Stored data:
========

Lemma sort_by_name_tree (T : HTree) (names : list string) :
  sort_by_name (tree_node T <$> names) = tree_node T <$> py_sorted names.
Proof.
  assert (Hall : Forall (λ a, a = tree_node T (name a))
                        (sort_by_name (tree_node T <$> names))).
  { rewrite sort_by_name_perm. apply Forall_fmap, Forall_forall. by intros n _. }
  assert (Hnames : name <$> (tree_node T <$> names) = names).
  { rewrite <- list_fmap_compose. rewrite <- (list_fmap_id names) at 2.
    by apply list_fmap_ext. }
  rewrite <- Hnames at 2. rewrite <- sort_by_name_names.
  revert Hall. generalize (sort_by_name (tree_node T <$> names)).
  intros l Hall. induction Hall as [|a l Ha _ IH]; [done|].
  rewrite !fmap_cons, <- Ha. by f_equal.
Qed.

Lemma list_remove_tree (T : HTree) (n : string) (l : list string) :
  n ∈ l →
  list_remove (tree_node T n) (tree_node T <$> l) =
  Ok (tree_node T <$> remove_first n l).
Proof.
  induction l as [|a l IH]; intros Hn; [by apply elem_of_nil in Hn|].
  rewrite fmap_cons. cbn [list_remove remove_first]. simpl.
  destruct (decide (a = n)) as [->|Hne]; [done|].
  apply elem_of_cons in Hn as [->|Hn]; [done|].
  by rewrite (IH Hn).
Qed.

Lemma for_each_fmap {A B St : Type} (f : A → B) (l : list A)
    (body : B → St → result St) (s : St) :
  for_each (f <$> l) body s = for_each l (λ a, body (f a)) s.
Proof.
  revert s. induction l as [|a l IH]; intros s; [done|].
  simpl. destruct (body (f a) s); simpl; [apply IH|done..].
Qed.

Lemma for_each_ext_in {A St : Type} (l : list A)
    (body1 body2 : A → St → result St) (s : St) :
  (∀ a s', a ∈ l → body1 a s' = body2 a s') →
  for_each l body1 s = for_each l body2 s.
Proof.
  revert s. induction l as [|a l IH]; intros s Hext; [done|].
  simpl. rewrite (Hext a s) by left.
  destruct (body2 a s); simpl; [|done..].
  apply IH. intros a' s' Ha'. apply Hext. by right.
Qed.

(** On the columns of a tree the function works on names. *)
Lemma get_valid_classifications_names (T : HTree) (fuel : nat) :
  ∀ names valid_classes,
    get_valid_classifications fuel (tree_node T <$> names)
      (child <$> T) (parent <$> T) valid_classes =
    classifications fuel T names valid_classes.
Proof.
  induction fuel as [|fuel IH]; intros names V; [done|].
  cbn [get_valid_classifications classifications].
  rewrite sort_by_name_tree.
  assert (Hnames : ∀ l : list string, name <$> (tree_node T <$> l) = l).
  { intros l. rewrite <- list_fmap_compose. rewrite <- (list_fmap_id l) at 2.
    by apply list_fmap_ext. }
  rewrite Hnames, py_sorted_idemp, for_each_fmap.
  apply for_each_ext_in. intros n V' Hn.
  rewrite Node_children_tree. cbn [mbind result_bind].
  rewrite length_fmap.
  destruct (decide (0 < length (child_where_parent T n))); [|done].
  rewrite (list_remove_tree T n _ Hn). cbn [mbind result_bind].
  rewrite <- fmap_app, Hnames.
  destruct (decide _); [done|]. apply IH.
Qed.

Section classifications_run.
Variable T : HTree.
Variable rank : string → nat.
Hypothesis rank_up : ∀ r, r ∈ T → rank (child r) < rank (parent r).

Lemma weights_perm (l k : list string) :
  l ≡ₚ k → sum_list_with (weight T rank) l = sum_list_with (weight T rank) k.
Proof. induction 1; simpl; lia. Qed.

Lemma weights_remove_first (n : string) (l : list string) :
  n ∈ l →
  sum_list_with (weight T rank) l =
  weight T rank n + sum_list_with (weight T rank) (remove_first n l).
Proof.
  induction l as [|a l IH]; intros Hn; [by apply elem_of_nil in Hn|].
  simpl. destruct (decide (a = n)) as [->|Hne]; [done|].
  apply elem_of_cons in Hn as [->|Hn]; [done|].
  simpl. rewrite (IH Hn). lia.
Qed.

========

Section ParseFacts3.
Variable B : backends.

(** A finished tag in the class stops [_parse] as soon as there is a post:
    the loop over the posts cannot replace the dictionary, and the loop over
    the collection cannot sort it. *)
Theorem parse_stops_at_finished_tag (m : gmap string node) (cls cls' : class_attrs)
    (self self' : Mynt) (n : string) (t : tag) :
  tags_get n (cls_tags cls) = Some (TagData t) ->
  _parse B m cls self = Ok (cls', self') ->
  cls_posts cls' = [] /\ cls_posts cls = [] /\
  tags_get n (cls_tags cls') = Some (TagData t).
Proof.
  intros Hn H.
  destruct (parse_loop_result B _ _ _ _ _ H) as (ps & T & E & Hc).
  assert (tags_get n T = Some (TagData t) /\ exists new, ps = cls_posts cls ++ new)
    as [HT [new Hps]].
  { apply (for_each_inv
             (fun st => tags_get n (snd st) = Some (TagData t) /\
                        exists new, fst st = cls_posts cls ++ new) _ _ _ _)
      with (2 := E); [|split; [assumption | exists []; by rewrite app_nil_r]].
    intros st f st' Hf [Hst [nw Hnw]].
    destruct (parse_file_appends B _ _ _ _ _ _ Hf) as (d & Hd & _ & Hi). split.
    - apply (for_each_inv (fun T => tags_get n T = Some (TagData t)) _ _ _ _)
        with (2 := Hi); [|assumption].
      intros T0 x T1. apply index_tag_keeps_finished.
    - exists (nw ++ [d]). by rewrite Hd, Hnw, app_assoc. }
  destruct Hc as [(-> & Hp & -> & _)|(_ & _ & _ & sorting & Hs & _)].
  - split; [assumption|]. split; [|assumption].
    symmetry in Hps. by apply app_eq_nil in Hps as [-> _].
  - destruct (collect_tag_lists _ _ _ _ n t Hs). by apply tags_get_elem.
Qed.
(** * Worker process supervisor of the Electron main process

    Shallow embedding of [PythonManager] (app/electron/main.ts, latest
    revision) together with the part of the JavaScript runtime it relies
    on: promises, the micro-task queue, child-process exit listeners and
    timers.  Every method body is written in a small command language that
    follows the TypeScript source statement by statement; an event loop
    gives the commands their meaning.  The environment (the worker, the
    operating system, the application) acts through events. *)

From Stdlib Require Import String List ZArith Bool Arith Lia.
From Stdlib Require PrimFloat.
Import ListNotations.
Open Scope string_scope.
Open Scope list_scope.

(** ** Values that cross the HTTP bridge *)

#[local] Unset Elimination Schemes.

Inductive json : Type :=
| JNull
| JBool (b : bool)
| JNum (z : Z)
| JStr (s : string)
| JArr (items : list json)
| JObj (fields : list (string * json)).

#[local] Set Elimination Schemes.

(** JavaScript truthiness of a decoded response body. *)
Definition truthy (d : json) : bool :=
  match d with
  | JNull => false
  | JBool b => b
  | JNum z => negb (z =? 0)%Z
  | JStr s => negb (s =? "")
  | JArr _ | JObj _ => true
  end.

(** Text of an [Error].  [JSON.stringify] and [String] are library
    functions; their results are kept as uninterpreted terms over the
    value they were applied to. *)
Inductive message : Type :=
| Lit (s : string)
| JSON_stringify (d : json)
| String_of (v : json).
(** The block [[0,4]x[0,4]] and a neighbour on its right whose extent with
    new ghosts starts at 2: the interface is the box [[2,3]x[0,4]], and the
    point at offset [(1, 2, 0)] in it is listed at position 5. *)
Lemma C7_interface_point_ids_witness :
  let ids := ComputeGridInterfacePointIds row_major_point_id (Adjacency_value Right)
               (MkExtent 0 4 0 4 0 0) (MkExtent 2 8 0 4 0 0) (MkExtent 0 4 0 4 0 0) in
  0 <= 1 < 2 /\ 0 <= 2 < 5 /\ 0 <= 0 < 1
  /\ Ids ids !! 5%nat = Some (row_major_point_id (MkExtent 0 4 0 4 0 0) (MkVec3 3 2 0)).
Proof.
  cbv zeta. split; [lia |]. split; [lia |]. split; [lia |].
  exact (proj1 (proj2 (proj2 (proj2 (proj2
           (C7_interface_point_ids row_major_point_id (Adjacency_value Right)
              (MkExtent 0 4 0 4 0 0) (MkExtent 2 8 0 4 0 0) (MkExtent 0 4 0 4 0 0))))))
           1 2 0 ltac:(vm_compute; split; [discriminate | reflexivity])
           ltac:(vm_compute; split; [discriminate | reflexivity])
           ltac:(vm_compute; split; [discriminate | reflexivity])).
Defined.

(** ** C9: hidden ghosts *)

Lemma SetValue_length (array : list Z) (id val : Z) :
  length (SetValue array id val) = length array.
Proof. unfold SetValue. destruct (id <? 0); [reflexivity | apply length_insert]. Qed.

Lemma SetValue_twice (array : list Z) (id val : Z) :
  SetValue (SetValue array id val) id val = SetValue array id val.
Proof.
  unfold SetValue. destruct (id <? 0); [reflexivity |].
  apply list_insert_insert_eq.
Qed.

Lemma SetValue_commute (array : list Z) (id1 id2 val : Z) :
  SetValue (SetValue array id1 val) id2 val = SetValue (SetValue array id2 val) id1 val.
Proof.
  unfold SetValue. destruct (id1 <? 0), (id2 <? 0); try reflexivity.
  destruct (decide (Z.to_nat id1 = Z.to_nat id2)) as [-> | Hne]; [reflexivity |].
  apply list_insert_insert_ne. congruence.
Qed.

========

Transcribe the records above from the line holding "rewrite sort_by_name_perm. apply" down to the line holding "B) (l : list A)", inclusive, without adding anything.

[Written response]:
  { rewrite sort_by_name_perm. apply Forall_fmap, Forall_forall. by intros n _. }
  assert (Hnames : name <$> (tree_node T <$> names) = names).
  { rewrite <- list_fmap_compose. rewrite <- (list_fmap_id names) at 2.
    by apply list_fmap_ext. }
  rewrite <- Hnames at 2. rewrite <- sort_by_name_names.
  revert Hall. generalize (sort_by_name (tree_node T <$> names)).
  intros l Hall. induction Hall as [|a l Ha _ IH]; [done|].
  rewrite !fmap_cons, <- Ha. by f_equal.
Qed.

Lemma list_remove_tree (T : HTree) (n : string) (l : list string) :
  n ∈ l →
  list_remove (tree_node T n) (tree_node T <$> l) =
  Ok (tree_node T <$> remove_first n l).
Proof.
  induction l as [|a l IH]; intros Hn; [by apply elem_of_nil in Hn|].
  rewrite fmap_cons. cbn [list_remove remove_first]. simpl.
  destruct (decide (a = n)) as [->|Hne]; [done|].
  apply elem_of_cons in Hn as [->|Hn]; [done|].
  by rewrite (IH Hn).
Qed.

Lemma for_each_fmap {A B St : Type} (f : A → B) (l : list A)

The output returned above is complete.